(REQUIRED WORK): When you reach the line that contains "(** Clearing the low bits. *)" in the data below, start reproducing lines exactly, and stop after the line that contains "rewrite Ediv. apply".

(Excerpts from a dataset)
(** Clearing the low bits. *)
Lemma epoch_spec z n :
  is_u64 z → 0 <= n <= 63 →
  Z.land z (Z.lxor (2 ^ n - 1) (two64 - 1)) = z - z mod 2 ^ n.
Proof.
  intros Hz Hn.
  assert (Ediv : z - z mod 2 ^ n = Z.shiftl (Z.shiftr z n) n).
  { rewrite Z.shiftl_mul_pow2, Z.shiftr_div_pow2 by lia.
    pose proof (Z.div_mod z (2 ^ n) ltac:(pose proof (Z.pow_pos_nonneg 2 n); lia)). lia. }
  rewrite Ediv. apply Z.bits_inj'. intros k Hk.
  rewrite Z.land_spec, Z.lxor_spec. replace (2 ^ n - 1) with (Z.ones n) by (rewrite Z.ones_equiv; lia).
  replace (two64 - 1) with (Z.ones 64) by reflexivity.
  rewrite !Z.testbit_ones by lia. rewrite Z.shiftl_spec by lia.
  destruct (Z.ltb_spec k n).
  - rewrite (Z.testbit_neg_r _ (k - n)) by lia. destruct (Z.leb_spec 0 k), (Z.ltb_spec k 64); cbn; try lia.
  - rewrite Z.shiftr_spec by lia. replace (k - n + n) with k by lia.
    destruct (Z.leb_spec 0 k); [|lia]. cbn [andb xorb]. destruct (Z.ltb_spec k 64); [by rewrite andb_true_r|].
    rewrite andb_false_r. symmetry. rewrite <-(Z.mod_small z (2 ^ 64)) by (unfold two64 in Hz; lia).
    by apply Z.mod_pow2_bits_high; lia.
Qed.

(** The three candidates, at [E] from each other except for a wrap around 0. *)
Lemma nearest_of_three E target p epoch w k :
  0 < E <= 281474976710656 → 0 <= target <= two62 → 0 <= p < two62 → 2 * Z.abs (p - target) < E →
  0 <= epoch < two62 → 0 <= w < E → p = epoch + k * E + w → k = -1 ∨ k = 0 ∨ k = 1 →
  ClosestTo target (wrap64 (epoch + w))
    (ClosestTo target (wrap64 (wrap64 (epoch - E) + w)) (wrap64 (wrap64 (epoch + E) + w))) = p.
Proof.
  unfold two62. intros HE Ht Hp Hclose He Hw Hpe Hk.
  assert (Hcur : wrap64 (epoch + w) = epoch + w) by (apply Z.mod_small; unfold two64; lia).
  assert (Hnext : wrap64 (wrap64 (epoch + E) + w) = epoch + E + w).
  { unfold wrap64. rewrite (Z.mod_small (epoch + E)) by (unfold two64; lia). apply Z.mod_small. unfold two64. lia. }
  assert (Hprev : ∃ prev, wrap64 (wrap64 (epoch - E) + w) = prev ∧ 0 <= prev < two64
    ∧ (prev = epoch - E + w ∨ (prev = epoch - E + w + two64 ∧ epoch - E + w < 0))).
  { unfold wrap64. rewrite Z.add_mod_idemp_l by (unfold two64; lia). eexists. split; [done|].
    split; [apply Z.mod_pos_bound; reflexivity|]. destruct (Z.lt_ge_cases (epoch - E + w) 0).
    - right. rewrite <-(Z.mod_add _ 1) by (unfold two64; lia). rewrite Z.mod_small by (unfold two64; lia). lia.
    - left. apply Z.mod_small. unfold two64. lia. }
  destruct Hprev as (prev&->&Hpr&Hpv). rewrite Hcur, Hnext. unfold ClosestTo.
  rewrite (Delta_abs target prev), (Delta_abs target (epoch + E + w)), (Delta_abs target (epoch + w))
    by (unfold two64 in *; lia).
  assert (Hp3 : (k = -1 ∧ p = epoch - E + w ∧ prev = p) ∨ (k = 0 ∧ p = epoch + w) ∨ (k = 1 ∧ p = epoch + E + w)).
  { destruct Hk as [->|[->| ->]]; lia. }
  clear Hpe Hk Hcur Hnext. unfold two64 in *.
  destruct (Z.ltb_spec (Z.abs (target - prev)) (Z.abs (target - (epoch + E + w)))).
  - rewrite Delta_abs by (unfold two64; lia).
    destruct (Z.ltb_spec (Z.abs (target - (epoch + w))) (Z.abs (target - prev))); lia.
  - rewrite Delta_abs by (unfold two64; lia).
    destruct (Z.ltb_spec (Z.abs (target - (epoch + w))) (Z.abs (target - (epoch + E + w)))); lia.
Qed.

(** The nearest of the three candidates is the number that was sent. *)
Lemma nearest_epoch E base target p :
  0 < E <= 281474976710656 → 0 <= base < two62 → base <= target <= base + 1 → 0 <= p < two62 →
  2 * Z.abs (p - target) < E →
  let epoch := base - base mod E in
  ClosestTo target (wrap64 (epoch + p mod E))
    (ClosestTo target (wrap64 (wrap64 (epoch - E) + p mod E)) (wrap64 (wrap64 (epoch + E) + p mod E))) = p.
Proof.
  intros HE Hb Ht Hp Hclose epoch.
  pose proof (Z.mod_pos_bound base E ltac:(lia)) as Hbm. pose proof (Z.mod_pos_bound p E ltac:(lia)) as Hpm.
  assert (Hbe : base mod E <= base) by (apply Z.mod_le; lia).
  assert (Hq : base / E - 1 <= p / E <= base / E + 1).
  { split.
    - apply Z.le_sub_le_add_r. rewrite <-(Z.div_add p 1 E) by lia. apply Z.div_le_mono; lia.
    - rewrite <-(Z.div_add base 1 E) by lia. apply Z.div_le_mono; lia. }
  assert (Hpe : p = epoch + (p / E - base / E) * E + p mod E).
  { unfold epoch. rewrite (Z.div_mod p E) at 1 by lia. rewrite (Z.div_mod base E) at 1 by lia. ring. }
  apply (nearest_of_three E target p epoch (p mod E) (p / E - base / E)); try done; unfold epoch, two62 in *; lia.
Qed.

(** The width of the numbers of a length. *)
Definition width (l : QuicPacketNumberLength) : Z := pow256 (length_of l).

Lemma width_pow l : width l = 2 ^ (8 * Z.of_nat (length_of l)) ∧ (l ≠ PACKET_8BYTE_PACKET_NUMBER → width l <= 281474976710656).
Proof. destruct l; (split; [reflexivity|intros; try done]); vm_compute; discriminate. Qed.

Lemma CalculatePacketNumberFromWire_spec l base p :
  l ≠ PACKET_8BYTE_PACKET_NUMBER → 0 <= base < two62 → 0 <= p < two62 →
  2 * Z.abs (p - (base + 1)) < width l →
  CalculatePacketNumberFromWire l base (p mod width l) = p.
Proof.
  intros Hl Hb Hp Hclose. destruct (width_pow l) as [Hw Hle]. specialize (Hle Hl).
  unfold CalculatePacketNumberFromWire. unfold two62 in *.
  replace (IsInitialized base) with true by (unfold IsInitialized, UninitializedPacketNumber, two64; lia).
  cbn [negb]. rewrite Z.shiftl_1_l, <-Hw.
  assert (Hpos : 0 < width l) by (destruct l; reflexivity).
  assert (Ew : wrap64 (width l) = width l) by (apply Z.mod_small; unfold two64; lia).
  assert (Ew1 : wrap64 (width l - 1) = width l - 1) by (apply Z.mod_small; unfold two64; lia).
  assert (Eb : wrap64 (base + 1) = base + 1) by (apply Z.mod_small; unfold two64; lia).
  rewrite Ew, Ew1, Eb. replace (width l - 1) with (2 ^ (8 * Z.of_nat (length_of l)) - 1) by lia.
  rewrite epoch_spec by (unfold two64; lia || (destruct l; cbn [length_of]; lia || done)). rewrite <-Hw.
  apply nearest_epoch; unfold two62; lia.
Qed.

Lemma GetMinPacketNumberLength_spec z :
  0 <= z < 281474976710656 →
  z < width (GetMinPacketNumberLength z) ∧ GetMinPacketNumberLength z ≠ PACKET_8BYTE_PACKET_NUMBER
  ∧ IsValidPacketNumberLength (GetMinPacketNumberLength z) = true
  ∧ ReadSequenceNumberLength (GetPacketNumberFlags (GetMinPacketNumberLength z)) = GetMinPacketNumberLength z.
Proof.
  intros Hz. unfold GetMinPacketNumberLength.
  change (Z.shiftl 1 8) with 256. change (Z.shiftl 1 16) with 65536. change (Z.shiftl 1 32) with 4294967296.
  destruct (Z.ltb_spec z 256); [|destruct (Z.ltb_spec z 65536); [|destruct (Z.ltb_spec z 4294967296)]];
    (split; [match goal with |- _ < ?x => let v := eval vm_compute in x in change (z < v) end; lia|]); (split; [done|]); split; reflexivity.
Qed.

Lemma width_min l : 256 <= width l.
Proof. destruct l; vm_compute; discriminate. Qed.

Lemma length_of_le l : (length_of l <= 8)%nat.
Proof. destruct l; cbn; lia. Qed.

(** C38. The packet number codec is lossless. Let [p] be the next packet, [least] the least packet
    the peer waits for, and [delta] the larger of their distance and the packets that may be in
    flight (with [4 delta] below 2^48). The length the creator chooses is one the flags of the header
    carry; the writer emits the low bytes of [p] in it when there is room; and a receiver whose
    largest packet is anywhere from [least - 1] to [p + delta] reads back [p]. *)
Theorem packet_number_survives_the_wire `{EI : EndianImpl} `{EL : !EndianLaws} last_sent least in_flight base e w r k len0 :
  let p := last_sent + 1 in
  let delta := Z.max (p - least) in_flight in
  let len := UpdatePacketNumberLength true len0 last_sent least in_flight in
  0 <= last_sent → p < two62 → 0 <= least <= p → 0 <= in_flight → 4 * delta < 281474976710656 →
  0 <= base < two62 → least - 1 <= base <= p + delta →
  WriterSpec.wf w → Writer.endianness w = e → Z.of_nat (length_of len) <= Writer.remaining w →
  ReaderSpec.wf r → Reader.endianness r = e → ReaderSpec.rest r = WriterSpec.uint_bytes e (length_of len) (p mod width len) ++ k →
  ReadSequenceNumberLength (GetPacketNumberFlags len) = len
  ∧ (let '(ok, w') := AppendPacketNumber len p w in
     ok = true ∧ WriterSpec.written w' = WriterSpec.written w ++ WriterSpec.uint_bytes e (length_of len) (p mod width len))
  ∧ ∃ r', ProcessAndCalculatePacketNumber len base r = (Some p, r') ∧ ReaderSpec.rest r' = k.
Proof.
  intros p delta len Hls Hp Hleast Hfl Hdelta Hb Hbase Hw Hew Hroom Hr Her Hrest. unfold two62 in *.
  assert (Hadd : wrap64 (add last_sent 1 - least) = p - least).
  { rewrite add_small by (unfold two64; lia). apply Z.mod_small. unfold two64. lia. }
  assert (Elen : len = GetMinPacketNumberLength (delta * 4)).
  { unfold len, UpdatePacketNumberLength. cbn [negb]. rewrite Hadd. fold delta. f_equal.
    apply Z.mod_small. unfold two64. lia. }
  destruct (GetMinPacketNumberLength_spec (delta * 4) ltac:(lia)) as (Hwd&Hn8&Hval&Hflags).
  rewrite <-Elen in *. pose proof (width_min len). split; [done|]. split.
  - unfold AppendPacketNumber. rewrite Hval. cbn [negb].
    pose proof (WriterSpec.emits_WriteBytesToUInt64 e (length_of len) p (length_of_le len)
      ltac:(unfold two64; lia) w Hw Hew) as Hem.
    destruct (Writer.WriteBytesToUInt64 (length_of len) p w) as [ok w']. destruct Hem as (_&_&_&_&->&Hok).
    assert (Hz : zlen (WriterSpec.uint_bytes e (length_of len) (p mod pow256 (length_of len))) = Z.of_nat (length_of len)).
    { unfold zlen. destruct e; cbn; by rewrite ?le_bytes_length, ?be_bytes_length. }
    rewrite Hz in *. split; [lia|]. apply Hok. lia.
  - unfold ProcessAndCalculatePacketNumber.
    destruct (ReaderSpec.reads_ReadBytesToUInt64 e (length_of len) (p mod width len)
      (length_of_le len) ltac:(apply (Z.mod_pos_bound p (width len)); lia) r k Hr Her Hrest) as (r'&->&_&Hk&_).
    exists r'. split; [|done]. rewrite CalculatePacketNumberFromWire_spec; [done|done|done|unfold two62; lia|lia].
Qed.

...

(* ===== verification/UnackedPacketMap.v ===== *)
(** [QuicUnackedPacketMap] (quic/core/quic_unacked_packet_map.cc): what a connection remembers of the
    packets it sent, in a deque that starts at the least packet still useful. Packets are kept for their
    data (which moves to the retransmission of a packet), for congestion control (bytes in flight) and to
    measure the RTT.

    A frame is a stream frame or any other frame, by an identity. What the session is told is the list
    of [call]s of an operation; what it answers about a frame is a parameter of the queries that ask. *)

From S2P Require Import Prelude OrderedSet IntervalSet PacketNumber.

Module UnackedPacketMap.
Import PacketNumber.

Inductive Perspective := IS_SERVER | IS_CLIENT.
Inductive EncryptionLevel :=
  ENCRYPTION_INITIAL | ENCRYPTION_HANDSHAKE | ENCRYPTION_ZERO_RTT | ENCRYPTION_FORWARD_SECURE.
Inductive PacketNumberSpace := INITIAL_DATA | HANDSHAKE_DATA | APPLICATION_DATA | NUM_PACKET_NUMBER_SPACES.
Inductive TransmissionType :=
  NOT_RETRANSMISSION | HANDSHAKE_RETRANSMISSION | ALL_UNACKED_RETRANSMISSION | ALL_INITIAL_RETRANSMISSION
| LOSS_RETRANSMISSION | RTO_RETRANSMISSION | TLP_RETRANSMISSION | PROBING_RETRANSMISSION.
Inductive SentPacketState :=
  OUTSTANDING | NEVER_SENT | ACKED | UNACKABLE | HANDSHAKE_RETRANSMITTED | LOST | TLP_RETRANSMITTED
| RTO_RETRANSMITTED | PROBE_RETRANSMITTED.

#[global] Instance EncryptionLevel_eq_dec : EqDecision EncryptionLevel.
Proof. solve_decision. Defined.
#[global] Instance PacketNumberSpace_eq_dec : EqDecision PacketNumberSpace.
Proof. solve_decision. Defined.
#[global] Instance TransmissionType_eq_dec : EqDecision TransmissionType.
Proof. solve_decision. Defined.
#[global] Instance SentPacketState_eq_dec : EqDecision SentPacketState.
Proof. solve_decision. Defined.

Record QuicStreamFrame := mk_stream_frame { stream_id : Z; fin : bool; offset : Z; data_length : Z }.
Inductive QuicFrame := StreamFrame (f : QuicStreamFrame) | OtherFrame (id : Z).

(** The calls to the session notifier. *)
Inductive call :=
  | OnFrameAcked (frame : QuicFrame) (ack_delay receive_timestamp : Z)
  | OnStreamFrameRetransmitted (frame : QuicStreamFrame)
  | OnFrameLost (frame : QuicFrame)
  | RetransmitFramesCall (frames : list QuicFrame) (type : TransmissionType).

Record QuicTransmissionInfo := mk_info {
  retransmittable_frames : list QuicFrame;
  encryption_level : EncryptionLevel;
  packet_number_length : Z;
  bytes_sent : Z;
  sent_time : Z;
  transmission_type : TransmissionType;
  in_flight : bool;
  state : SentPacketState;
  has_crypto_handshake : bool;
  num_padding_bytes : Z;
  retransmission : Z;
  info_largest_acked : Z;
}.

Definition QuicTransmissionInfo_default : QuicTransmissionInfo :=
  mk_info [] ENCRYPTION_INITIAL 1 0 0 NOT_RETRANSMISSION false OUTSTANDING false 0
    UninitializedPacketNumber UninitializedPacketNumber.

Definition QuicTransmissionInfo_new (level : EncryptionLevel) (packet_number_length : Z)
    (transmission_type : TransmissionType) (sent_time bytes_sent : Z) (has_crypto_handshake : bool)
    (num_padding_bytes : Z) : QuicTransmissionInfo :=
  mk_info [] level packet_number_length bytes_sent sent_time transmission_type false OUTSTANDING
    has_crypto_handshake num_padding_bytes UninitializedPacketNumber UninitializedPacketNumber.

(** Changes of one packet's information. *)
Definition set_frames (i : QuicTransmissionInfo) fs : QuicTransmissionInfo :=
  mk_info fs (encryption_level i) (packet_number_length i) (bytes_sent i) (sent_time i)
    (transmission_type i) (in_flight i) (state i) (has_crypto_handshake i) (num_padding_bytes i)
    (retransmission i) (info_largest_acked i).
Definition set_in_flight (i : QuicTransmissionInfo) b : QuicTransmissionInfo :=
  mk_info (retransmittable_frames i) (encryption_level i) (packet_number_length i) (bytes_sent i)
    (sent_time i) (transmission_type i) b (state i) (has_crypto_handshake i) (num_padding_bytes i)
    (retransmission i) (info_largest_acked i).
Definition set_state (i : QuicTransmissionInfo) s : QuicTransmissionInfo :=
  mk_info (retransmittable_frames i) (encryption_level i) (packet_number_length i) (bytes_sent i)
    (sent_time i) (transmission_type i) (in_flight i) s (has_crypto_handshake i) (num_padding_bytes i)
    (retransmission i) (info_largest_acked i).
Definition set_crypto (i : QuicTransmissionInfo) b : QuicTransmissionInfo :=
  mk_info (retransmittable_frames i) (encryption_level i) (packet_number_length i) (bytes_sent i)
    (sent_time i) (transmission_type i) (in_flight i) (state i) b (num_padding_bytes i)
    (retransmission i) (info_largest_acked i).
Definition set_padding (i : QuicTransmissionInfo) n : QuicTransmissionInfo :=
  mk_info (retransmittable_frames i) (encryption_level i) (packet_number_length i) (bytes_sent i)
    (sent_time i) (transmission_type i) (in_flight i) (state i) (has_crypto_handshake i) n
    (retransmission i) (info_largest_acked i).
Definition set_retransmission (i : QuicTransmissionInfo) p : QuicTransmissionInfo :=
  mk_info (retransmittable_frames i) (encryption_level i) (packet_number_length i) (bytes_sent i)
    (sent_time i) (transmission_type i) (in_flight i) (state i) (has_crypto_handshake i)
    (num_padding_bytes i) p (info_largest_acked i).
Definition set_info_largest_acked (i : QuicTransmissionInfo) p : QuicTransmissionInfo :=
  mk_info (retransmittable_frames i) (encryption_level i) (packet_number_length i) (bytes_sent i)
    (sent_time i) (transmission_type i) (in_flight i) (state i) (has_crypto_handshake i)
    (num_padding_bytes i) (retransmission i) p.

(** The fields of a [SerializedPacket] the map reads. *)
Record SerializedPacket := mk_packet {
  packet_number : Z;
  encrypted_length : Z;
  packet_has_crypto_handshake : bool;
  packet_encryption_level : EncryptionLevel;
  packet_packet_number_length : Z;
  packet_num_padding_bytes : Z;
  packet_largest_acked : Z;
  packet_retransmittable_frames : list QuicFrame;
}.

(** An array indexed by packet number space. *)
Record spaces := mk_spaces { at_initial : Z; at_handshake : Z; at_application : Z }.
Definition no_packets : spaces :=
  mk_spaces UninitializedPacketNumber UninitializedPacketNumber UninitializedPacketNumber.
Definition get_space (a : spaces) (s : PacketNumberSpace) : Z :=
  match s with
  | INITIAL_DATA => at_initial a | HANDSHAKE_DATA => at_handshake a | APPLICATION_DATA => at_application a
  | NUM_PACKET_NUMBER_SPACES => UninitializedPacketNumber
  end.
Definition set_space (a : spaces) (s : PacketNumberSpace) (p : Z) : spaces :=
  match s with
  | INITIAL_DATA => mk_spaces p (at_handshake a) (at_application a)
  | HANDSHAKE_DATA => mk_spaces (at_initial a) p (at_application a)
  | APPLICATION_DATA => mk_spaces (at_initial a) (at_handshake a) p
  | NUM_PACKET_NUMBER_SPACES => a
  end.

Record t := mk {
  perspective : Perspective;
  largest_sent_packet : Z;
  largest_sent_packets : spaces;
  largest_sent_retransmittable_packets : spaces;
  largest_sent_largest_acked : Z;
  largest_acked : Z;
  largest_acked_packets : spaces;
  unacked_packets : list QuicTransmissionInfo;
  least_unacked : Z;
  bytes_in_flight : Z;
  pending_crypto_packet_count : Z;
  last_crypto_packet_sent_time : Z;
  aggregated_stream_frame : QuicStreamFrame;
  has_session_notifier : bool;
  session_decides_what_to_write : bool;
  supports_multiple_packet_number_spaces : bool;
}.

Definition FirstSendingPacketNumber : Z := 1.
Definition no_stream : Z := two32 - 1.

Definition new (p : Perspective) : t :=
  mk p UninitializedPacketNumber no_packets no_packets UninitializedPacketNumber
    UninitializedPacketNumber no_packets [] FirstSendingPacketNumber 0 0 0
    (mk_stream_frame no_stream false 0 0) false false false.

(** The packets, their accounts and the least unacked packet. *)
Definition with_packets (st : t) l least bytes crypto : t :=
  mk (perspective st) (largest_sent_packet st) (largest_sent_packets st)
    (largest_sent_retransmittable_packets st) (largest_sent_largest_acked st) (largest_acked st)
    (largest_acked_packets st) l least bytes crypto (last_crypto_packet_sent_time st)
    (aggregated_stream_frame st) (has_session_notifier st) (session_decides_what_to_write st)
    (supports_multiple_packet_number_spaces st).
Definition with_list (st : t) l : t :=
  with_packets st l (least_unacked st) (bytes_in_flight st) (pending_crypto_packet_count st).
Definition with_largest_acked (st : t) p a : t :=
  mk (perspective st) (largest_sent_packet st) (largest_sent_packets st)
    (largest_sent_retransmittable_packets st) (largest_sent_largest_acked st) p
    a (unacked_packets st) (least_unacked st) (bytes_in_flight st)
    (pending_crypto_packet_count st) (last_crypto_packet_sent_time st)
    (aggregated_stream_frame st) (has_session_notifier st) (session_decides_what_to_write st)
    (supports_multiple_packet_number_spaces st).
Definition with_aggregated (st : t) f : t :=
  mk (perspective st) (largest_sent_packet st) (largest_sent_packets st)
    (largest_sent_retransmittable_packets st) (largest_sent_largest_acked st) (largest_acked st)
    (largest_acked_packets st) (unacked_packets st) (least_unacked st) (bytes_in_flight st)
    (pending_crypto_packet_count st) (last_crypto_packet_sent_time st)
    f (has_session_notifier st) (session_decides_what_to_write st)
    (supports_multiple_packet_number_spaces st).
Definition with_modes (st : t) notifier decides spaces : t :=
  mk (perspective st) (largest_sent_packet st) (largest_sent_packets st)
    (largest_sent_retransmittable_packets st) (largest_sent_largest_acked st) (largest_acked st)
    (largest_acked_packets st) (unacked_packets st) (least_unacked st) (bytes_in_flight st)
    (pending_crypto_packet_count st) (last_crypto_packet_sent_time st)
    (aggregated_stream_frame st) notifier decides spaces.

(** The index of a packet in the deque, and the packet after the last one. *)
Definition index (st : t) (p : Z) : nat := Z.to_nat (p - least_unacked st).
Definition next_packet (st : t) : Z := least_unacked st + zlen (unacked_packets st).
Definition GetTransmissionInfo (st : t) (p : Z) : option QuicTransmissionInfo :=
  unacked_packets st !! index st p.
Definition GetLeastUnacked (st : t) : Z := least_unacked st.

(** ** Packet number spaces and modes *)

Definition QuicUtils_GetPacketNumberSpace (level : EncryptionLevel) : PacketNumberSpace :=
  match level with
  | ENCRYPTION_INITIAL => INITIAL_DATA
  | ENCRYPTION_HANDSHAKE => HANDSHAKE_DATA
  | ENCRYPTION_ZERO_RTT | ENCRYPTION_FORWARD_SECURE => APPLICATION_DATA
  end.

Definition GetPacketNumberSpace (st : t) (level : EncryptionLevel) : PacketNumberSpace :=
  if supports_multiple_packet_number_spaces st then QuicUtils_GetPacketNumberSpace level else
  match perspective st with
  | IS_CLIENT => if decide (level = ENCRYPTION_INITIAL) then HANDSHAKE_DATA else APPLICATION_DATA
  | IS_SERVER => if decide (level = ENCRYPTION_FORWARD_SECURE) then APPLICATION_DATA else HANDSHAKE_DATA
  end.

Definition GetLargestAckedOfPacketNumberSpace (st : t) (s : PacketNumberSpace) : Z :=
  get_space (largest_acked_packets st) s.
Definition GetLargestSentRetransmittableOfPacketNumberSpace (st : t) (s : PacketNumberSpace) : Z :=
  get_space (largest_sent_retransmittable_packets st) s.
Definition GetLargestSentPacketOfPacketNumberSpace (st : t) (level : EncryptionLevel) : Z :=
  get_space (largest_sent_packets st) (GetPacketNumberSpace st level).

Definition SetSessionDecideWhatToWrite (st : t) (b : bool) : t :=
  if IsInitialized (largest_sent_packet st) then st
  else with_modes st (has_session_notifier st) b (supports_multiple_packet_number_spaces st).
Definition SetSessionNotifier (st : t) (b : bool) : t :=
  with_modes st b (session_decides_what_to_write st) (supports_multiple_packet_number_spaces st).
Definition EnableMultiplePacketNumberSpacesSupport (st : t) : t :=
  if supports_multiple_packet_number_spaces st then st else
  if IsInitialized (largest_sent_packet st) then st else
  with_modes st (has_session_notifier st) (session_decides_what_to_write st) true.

(EXERCISE RESULT):
(** Clearing the low bits. *)
Lemma epoch_spec z n :
  is_u64 z → 0 <= n <= 63 →
  Z.land z (Z.lxor (2 ^ n - 1) (two64 - 1)) = z - z mod 2 ^ n.
Proof.
  intros Hz Hn.
  assert (Ediv : z - z mod 2 ^ n = Z.shiftl (Z.shiftr z n) n).
  { rewrite Z.shiftl_mul_pow2, Z.shiftr_div_pow2 by lia.
    pose proof (Z.div_mod z (2 ^ n) ltac:(pose proof (Z.pow_pos_nonneg 2 n); lia)). lia. }
  rewrite Ediv. apply Z.bits_inj'. intros k Hk.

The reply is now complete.